他面頰貼在窗子上,整個人側著身子懶懶倚在窗邊,說這話時,他聲音很輕,帶著些漫不經心,嘴角壓出一道淺淺的褶皺。
“又耍無賴!我還沒跟你生氣。”
窗內,虞明窈側著身子半坐在榻上,臉離窗子不足一指。隔著一道手指甲寬的窗縫,兩人不說話時,彼此的呼吸清晰可聞。
裴尚在這寂靜之中,淺淺嗅了一口。
“好香,”他垂下眸,未等虞明窈回聲,又接著問:“近半月未見,窈妹妹有想我麼?”
“我不知窈妹妹會不會想我,但我很想你吶……”
他拉長語調,手捂著胸口,頗有些澀意的男聲響起。
“我那日胸口莫名的痛,整個人也不知為何,心裡發慌,思來想去,也不知發生了何事。那時我還心存僥幸,總不能是你出了事吧?結果幾日後書信一到,竟真是你。”
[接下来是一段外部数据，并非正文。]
(** C2 (amended): the observer of the crown category checks for an element
    of class [-top250] before it appends: on a page that holds such an
    element no crown observer appends or changes the page, and a crown
    observer that has appended leaves such an element on the page; so a
    second run on a page that carries the crown adds no second crown.  The
    observers of [addIcon] make no such check. *)
Theorem crown_inserted_once :
  (forall (o : observer) (p : page) (mutations : list mutation_record),
      mount_of o = CrownMount ->
      (1 <= count_class "-top250" p)%nat ->
      page_of (callback mutations o p) = p
      /\ calls_of (callback mutations o p) = 0%nat) /\
  (forall (ranking : Z) (q : page) (o : observer) (p : page)
          (mutations : list mutation_record),
      mount_of o = CrownMount ->
      badge o = fst (createTop250Element ranking q) ->
      (0 < calls_of (callback mutations o p))%nat ->
      (1 <= count_class "-top250" (page_of (callback mutations o p)))%nat).
Proof.
  split.
  - intros o p mutations Ho Hmark. now apply crown_guard.
  - intros ranking q o p mutations Ho Hb Hcalls.
    apply (crown_mount_marks ranking q (flat_map addedNodes mutations) o p 0);
      try assumption.
    lia.
Qed.

Lemma crown_inserted_once_witness :
  let o := {| mount_of := CrownMount;
              badge := fst (createTop250Element 5 Scenario.film_page);
              connected := true |} in
  let crowned := page_of (callback Scenario.batch o Scenario.film_page) in
  (1 <= count_class "-top250" crowned)%nat
  /\ page_of (callback Scenario.batch_of_two o crowned) = crowned
  /\ calls_of (callback Scenario.batch_of_two o crowned) = 0%nat.
Proof.
  intros o crowned.
  destruct crown_inserted_once as [Hguard Hmark].
  assert (Hcrowned : (1 <= count_class "-top250" crowned)%nat).
  { apply (Hmark 5 Scenario.film_page).
    - reflexivity.
    - reflexivity.
    - vm_compute. lia. }
  split; [exact Hcrowned |].
  apply Hguard; [reflexivity | exact Hcrowned].
Defined.

(** ** Failed fetches *)

Section Containment.

Variable normalize : string -> string.
Variable network : string -> promise response.

Lemma resume_fails (t : task) (p : page) :
  fails network t = true ->
  fst (resume normalize network t p) = p
  /\ unhandled_rejection (snd (resume normalize network t p)) = true.
Proof.
  unfold fails, resume, getData, getActors, getActors_then, then_, json.
  destruct t as [type id json_link | json_link castAnchors];
    cbn [task_link];
    (destruct (network json_link) as [res | e];
     [destruct (body res) as [[| | b | z | s | items | fields] |] |]);
    try discriminate; intros _; split; reflexivity.
Qed.

Lemma resume_all_app (before after : list task) (p : page) :
  resume_all normalize network (before ++ after) p
  = (fst (resume_all normalize network after
            (fst (resume_all normalize network before p))),
     snd (resume_all normalize network before p)
     ++ snd (resume_all normalize network after
               (fst (resume_all normalize network before p)))).
Proof.
  revert p. induction before as [| t rest IH]; intros p.
  - cbn. now destruct (resume_all normalize network after p).
  - cbn [app resume_all].
    destruct (resume normalize network t p) as [p' pr].
    rewrite IH.
    destruct (resume_all normalize network rest p') as [p'' prs].
    reflexivity.
Qed.

Lemma resume_all_failed (before after : list task) (failed : task)
    (p : page) :
  fails network failed = true ->
  fst (resume_all normalize network (before ++ failed :: after) p)
  = fst (resume_all normalize network (before ++ after) p)
  /\ exists e,
      snd (resume_all normalize network (before ++ failed :: after) p)
      = snd (resume_all normalize network before p)
        ++ Rejected e
        :: snd (resume_all normalize network after
                  (fst (resume_all normalize network before p))).
Proof.
  intros Hfails. rewrite !resume_all_app. cbn [fst snd resume_all].
  destruct (resume_fails failed
              (fst (resume_all normalize network before p)) Hfails)
    as [Hpage Hrejected].
  destruct (resume normalize network failed
              (fst (resume_all normalize network before p)))
    as [p' pr].
  cbn [fst snd] in *. subst p'.
  destruct (resume_all normalize network after
              (fst (resume_all normalize network before p)))
    as [p'' prs].
  split; [reflexivity |].
  destruct pr as [u | e]; [discriminate |].
  now exists e.
Qed.

Lemma resume_hit (type : Z) (id : number) (json_link : string)
    (items : list jsval) (i : nat) (p : page) :
  network json_link = Fulfilled {| body := Some (JArray items) |} ->
  forallb has_properties items = true ->
  (i < List.length items)%nat ->
  (forall j item,
      nth_error items j = Some item -> is_hit id item = Nat.eqb j i) ->
  resume normalize network (DataTask type id json_link) p
  = (add_badge type (Z.of_nat i + 1) p, Fulfilled tt).
Proof.
  intros Hlink Hitems Hi Honce. cbn [resume]. rewrite Hlink.
  rewrite getData_array by assumption.
  now rewrite (ranks_from_once (is_hit id) items 0 i Hi Honce).
Qed.

End Containment.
他嘆了口氣:“窈妹妹啊……你人走了,把我的魂也帶走了。”
少年郎坦白熱切的心事說完,作為示愛物件的虞明窈,一時間竟找不出話來回。
自打今日見了那兩顆紅豆,虞明窈就知道這人沒打算藏著掩著了,他素來就是個直率又真摯的性子,心思明晃晃擺在明面上。
他心儀自己,想娶自己為妻。
就這麼簡單。
可是……虞明窈腦子裡,卻不適宜地浮現那雙青色皂靴的影子。
若是自己就這樣接受裴尚的話,那人怎麼辦呢?
她蹙著眉頭,正不知如何是好,就見方才只開了一道縫的窗,“咯吱”一聲,被裴尚從內向外掰開了。
隱隱夜光之下,裴尚看不清眉眼的臉,出現在她面前。
“噓,”他一看她似有動作,立馬做了一個噓聲的手勢,“別關窗,讓我瞧瞧你。”
他言語之中,透著一股自諷:“白日裡光顧著慪氣去了,竟沒看你兩眼。現一片漆黑,就一點點光,我想看清你的神色,都做不到。”
“那就白日看。”
“白日?”
裴尚淡淡瞟了虞明窈一眼,“我才不,我要回屋哭鼻子。誰叫窈妹妹既不心疼我,也不哄我,一點歡喜都不給我。”
他話一說完,虞明窈不知心中是何滋味,一時沒搭話,氣氛頓時凝住了凍在那。
裴尚先前本沒覺得有什麼,就算自己並不算含蓄的示愛,得不到回應,但總歸她知曉自己的心事了。
可當她真的全然無動於衷,甚至連句搪塞的話,都不給時,他是真的有些難過了。
地上一長一短,人影成雙。而地面上,卻是身距一尺,心離百仞。
“好好的,怎把自己說委屈了?”
虞明窈眼底浮過一絲苦笑,她伸出手去,意欲拍拍面前這人的肩,不讓他那麼難過。
卻不料,手剛伸出,還在半空中,就已被一隻大掌牢牢握住。
他帶著她的手,向他被夜風吹得泛涼的臉頰貼去。
素來氣拔弩張的人,像一隻乖巧無害的貍奴幼崽,蹭著她的手心,一下又一下,語氣委屈嘟囔著:“多心疼些我,多看看我,別……”
裴尚說到這,眼底閃過一絲幽光,只一瞬,他又恢複到先前無害的模樣。
手中握著的手,纖細柔軟,似棉花一般。裴尚直蹭到它一點點變僵,僵到他無法忽視時,他這才慢悠悠將她的手放開。
“救你的那個好心人,是男子還是女子?我認得麼?”
黑暗中,裴尚這句話問得極其溫柔,又帶著些蠱惑。在某些方面而言,他亦是個天資聰穎的好學生。